Recorded data
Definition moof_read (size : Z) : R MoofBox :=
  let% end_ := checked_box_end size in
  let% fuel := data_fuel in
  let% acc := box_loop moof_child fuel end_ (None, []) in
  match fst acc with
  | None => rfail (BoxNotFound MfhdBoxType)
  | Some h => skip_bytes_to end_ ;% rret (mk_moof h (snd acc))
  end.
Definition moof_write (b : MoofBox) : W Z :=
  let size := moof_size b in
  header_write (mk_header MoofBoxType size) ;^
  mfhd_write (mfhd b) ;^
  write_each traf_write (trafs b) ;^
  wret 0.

TASK DESCRIPTION – Among the lines above, find those containing the word "Definition" and copy each.

ANSWER TO THIS EXERCISE –
Definition moof_read (size : Z) : R MoofBox :=
Definition moof_write (b : MoofBox) : W Z :=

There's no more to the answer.